Chuck immediately realized we'd been robbed, and he ran down the ramp to the main station. Of course he found
nothing and nobody. We reconstructed what had happened, but our train was departing, and our reservations in Budapest
would be lost, if we failed to arrive. Mostly, I think, we were in shock, and so we followed our agenda; we boarded
the train. And we thought, “How dumb could we be?” An old trick.
So we spent the first half of the afternoon en route to Budapest
kicking ourselves and the other half trying to list the contents. He also lost his calendar
and address books, the later of which will be difficult to reconstruct. It
just got worse and worse, as he remembered more stuff. Housekeys! We still had my little freebie phone, and he used that to
call the bank and start some cancellation procedures. Having listed some PIN
numbers and passwords in his address book presented all sorts of problems. Thank goodness, we still had the tickets
to Budapest (not part of the Eurail package) and our Czech kroners and Euros.
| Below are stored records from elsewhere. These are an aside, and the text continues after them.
(** A grounded program does not panic at its next step. *)
Lemma grounded_safe l s : grounded s -> step l s <> Panics.
Proof.
  intros [Hrect Hplayer Hrespawn Hghosts Hphase Htimer].
  destruct l as [draws|buffer cnt err|j|t]; cbn [step].
  - unfold mainStep. destruct (mainpc s) as [| |i|i| |] eqn:Hpc.
    + unfold selectInput, handleInput. destruct (sending s) as [|inp rest].
      * rewrite bind_now. discriminate.
      * set (s0 := if String.eqb inp "ESC"
                   then set_lives 0 (set_sending rest s) else set_sending rest s).
        assert (Hsame : maze s0 = maze s /\ player s0 = player s)
          by (unfold s0; destruct (String.eqb inp "ESC"); split; reflexivity).
        destruct Hsame as [Hm Hp]. rewrite <- Hm, <- Hp in Hplayer.
        rewrite <- Hm in Hrect.
        destruct (movePlayer_total inp s0 Hrect Hplayer)
          as (r & c & line & ch & _ & _ & _ & ->).
        rewrite bind_now. discriminate.
    + unfold moveGhosts.
      destruct (moveEach_placed (maze s) (ghosts s) draws Hrect Hghosts)
        as (gs' & -> & _). rewrite !bind_now. discriminate.
    + destruct (lookup_lt_is_Some_2 (ghosts s) i Hphase) as [g Hg].
      unfold collideHead. rewrite Hg.
      destruct ((row (player s) =? row (position g)) &&
                (col (player s) =? col (position g)));
        [|rewrite bind_now; discriminate].
      destruct (status g); cbn; [|discriminate].
      destruct (Int.sub (lives s) 1 =? 0); cbn; discriminate.
    + destruct (lookup_lt_is_Some_2 (ghosts s) i Hphase) as [g Hg].
      unfold collideEat, updateGhosts.
      destruct (ghostStatusMx s); [|discriminate].
      rewrite bind_now. cbn [foldl ghosts set_ghosts].
      rewrite (setStatus_lookup _ _ _ _ Hg). rewrite bind_now. discriminate.
    + unfold printScreen, RUnlock, RLock. cbn.
      destruct (checkGameOver _). discriminate.
    + discriminate.
  - unfold readerStep. destruct (sending s); discriminate.
  - unfold procStep. destruct (procs s !! j) as [pc|] eqn:Hpcj; [|discriminate].
    assert (Hlate : early pc = false -> pillTimer s <> None).
    { intros Hpcl Hn. specialize (Htimer Hn).
      pose proof (Forall_lookup_1 _ _ _ _ Htimer Hpcj) as H. cbn in H.
      congruence. }
    destruct pc; cbn [early] in Hlate;
      try (destruct (pillMx s); discriminate);
      try discriminate;
      try (unfold updateGhosts; destruct (ghostStatusMx s); discriminate);
      try (destruct (pillTimer s); [discriminate|now destruct (Hlate eq_refl)]).
    destruct (timers s !! t) as [tm|]; [|discriminate].
    destruct (fired tm); discriminate.
  - unfold fireStep. destruct (timers s !! t) as [tm|]; [|discriminate].
    destruct (active tm); discriminate.
Qed.

Lemma boot_ghostsPlaced lines secs :
  rectangular lines -> ghostsPlaced (boot lines secs).
Proof.
  intros Hrect.
  pose proof (scanMaze_frame lines 0 (set_maze lines initial)) as Hframe.
  cbn zeta in Hframe. destruct Hframe as (Hm & _).
  destruct (scanMaze_sprites
    (fun g => ghostPlaced lines (position g)) (fun _ => True)
    lines 0 (set_maze lines initial)) as (Hgs & _ & _).
  - constructor.
  - left. exact I.
  - intros i line k Hline Hk. cbn.
    pose proof (cell_lookup lines i k line "G" Hline Hk) as Hcell.
    assert (Hoff : offWall lines (Z.of_nat i) (Z.of_nat k)).
    { split; [eapply cell_on_grid; eassumption|]. rewrite Hcell. discriminate. }
    split; exact Hoff.
  - intros. exact I.
  - unfold ghostsPlaced, boot, loadMaze.
    cbn [maze ghosts set_maze initial app]. rewrite Hm. cbn [maze set_maze].
    split; [exact Hrect|]. apply Forall_fmap. exact Hgs.
Qed.

Lemma boot_grounded lines secs :
  rectangular lines ->
  onGrid lines (player (boot lines secs)) ->
  inBounds lines (startRow (player (boot lines secs)))
    (startRow (player (boot lines secs))) ->
  grounded (boot lines secs).
Proof.
  intros Hrect Hplayer Hrespawn.
  destruct (boot_ghostsPlaced lines secs Hrect) as [Hrect' Hghosts].
  pose proof (scanMaze_frame lines 0 (set_maze lines initial)) as Hframe.
  cbn zeta in Hframe.
  destruct Hframe as (Hm & _ & _ & Hpt & _ & _ & _ & Hpr & _ & Hpc & _).
  assert (Hmaze : maze (boot lines secs) = lines) by exact Hm.
  split.
  - exact Hrect'.
  - now rewrite Hmaze.
  - now rewrite Hmaze.
  - exact Hghosts.
  - change (mainpc (boot lines secs))
      with (mainpc (scanMaze 0 lines (set_maze lines initial))).
    rewrite Hpc. exact I.
  - intros _.
    change (procs (boot lines secs))
      with (procs (scanMaze 0 lines (set_maze lines initial))).
    rewrite Hpr. constructor.
Qed.

(** X12. The game does not crash: after a rectangular maze was loaded
    in which the start cell of the player (the last 'P', or row 0,
    column 0 without one) is a cell of the grid, and in which the cell
    (start row, start row), where line 874 puts the player after a
    lethal collision, is one too, no step of any goroutine panics,
    however the steps are interleaved: no index or slice bound is out
    of range, no nil timer is used, no read lock is released that is
    not held, and a goroutine that is about to unlock [pillMx] holds
    it. The player is always on the grid. *)
Theorem X12_game_never_panics
  (lines : list string) (secs : Z) (ls : list label) (s : state) (l : label) :
  rectangular lines ->
  onGrid lines (player (boot lines secs)) ->
  inBounds lines (startRow (player (boot lines secs)))
    (startRow (player (boot lines secs))) ->
  exec ls (boot lines secs) = Done s ->
  step l s <> Panics /\ onGrid (maze s) (player s) /\
  (forall j pc, procs s !! j = Some pc -> holdsPillMx pc = true ->
                pillMx s = true).
Proof.
  intros Hrect Hplayer Hrespawn Hrun.
  pose proof (exec_grounded _ _ _
                (boot_grounded lines secs Hrect Hplayer Hrespawn) Hrun) as Hinv.
  split; [now apply grounded_safe|]. split; [exact (gr_player _ Hinv)|].
  intros j pc Hj Hpc.
  assert (Hkept : pillMxKept s).
  { apply reachable_pillMxKept. exists lines, secs, ls. exact Hrun. }
  unfold pillMxKept in Hkept.
  pose proof (countHolders_lookup _ _ _ Hj Hpc).
  destruct (pillMx s); [reflexivity|lia].
Qed.

Lemma X12_game_never_panics_witness :
  rectangular lane /\
  onGrid lane (player (boot lane 10)) /\
  inBounds lane (startRow (player (boot lane 10)))
    (startRow (player (boot lane 10))) /\
  exists s,
    exec (eatsPill ++ ghostArrivesFirst) (boot lane 10) = Done s /\
    step (LMain []) s <> Panics /\ onGrid (maze s) (player s) /\
    (forall j pc, procs s !! j = Some pc -> holdsPillMx pc = true ->
                  pillMx s = true).
Proof.
  assert (H1 : rectangular lane) by rectangular_maze.
  assert (H2 : onGrid lane (player (boot lane 10)))
    by (vm_compute; repeat split; discriminate).
  assert (H3 : inBounds lane (startRow (player (boot lane 10)))
                 (startRow (player (boot lane 10))))
    by (vm_compute; repeat split; discriminate).
  split; [exact H1|]. split; [exact H2|]. split; [exact H3|].
  eexists. split; [vm_compute; reflexivity|].
  apply (X12_game_never_panics lane 10 (eatsPill ++ ghostArrivesFirst) _ _
           H1 H2 H3).
  vm_compute. reflexivity.
Defined.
And credit cards and passports.
Things could have been worse.
(Note: For the next ten days, we continued to remember items he'd stuck
into the briefcase, mostly things of no value to the thieves, but priceless to us.)
For people
who consider themselves savvy travelers, folks with over forty years of international wanderings, this was a bitter blow.
We suppose that our own complacency played a role; neither of us had ever been stung like this, and certainly never so badly.